Krylov methods expecting factorized preconditioners

pratikvn commented 6 years ago

Some Krylov methods, such as the Quasi-Minimal Residual (templates, page 22), are designed for preconditioners of the form M = U * V. The implementation of the method assumes that the preconditioner can be decomposed and U and V factors applied separately.

How should we implement this in Ginkgo? Currently, the only assumption is that preconditioners can be applied to a vector (there's nothing about decomposing them).

gflegar commented 6 years ago

As I see it, it's always possible to decompose every preconditioner as M = I * M (U = I, V = M). I'm not an expert in this (any experts here that can clarify this?), but it seems that if it was that simple no one would bother splitting the preconditioner into two parts. My guess is that splitting it somehow increases the numerical stability of the method? If this is the case is there a rule of thumb on how this split should be made? Something like k(U) ~= k(V) seems reasonable to me?

One observation I made is that if we have a good left preconditioner M for A (M^-1 A ~= I), then by splitting it as M = U * V, U and V are a good left and right preconditioner pair for A:

U^-1 A V^-1 = V V^-1 U^-1 A V^-1 = V M^-1 A V^-1 ~= V I V^-1 = I    (1)

An important question which I feel dictates further library design is which system is the Ktylov method actually solving? Is it just a normal left-preconditioned system (V^-1 U^-1 A) x = (V^-1 U^-1 b) (2) or is the method using equation (1) to solve (U^-1 A V^-1) (V x) = (U^-1 b) (3) instead?

If it's solving (2) then we need a way to mark that some preconditioners are decomposable into two factors (we could implement a Decomposable interface which implements methods for obtaining the first and second factor of the preconditioner).

If it's solving (3) than the decomposition is not at all a problem of the preconditioner, and the preconditioner doesn't have to know anything about it. It is just a case of doing both left and right preconditioning at the same time, and the Krylov method should just accept two linear operators as input (they can both default to I).

drittelhacker commented 6 years ago

This may be a stupid uninformed comment, but: Are you guys planing to support matrix valued preconditioners only? In principle a preconditioner just needs to be a linear map (usually depicted by a capital letter suggesting a matrix), so if the preconditioner is actually some sort of algebraic/geometric multigrid cycle, or another Krylov method a decomposition M=U * V may be rather non-trivial.

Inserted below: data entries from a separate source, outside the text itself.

Lemma kept_message msg x : kept (onMessage msg) x.
Proof.
  destruct msg as [|i pw code| | |fields|item|id| | |u n p]; cbn [onMessage].
  - apply kept_bind; [apply kept_read|done].
  - apply kept_catch; [|done]. apply kept_bind; [apply kept_api; intros t; apply loginAccount_since|].
    intros se y _. apply kept_now. intros t z _ Ht. apply kept_bind; [apply kept_write; cbn; lia|done].
  - apply kept_bind; [apply kept_clear|done].
  - apply kept_stored. intros s y. apply kept_bind; [apply kept_api; intros t; apply loadVault_since|done].
  - apply kept_stored. intros s y. apply kept_bind; [apply kept_api; intros t; apply addItem_since|done].
  - apply kept_stored. intros s y. apply kept_bind; [apply kept_api; intros t; apply saveItem_since|done].
  - apply kept_stored. intros s y. apply kept_bind; [apply kept_api; intros t; apply removeItem_since|done].
  - apply kept_bind; [|done]. apply kept_bind; [apply kept_gets|]. intros [p|] y _; [|done].
    apply kept_now. intros t z _ _. destruct (_ <? _); [|done].
    apply kept_bind; [by apply kept_slot|done].
  - apply kept_bind; [by apply kept_slot|done].
  - destruct (bool_decide _); [done|]. apply kept_now. intros t y _ _.
    apply kept_bind; [by apply kept_slot|done].
Qed.

Lemma kept_alarm x : kept onAlarm x.
Proof. apply kept_bind; [apply kept_clear|done]. Qed.

Lemma worker_kept allowed s s' : worker_step allowed s s' ->
  bounded s.1 -> Forall (fun p => kept p s.1) s.2 -> bounded s'.1 /\ Forall (fun p => kept p s'.1) s'.2.
Proof.
  intros Hst Hb Hps.
  assert (Hstab : stable later (fun (_ : Response + exn) (_ : X) => True)) by done.
  destruct Hst as [x ps msg _|s s' Hst|x ps t _ _|x ps n Hn|x ps|x ps]; cbn [fst snd] in *.
  - split; [done|]. apply Forall_app. split; [done|]. constructor; [apply kept_message|done].
  - pose proof (pool_safe bounded later _ _ _ Hstab Hst Hb Hps). tauto.
  - split; [intros s; apply Hb|]. apply Forall_app. split; [|constructor; [apply kept_alarm|done]].
    eapply Forall_impl; [exact Hps|]. intros p. apply (safe_stable bounded later); [done|]. exact (Z.le_refl _).
  - set (y := with_world _ _). assert (Hl : later x y) by exact Hn. split.
    + intros s Hs. specialize (Hb s Hs). unfold later in Hl. lia.
    + eapply Forall_impl; [exact Hps|]. intros p. by apply (safe_stable bounded later).
  - split; [done|constructor].
  - split; [by intros s|constructor].
Qed.
End Deadline.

gflegar commented 6 years ago

@drittelhacker thanks for joining the discussion :smile:

We already support any linear operator as a preconditioner. (Note that set_preconditioner() takes any LinOp as input.) You can also see an example in the unit tests where we construct a CG solver and set another CG solver fixed to 3 iterations as a preconditioner (putting the usefulness of such a construct aside, this just allowed us to use the least amount of different linear operators in the test).

This is exactly why we have started this discussion - we cannot just assume all linear operators can be decomposed (ofc, one can always decompose any operator as M = I * M), as this puts extra strain to everyone implementing a new LinOp to also define this decomposition method, even though it might not be meaningful for their LinOp.

I personally think (and hope) that (3) is the semantics we are looking for, as this doesn't complicate the design of the LinOp, nor the design of the Krylov solver. If (2) is what better describes the semantics of the solver, then I guess a possible implementation would be to first check if the passed-in LinOp implements the Decomposable interface, and decompose it if it does, and otherwise fall back to the default decomposition M = I * M. This way we only complicate the implementation of the solver, but not the design of the LinOp.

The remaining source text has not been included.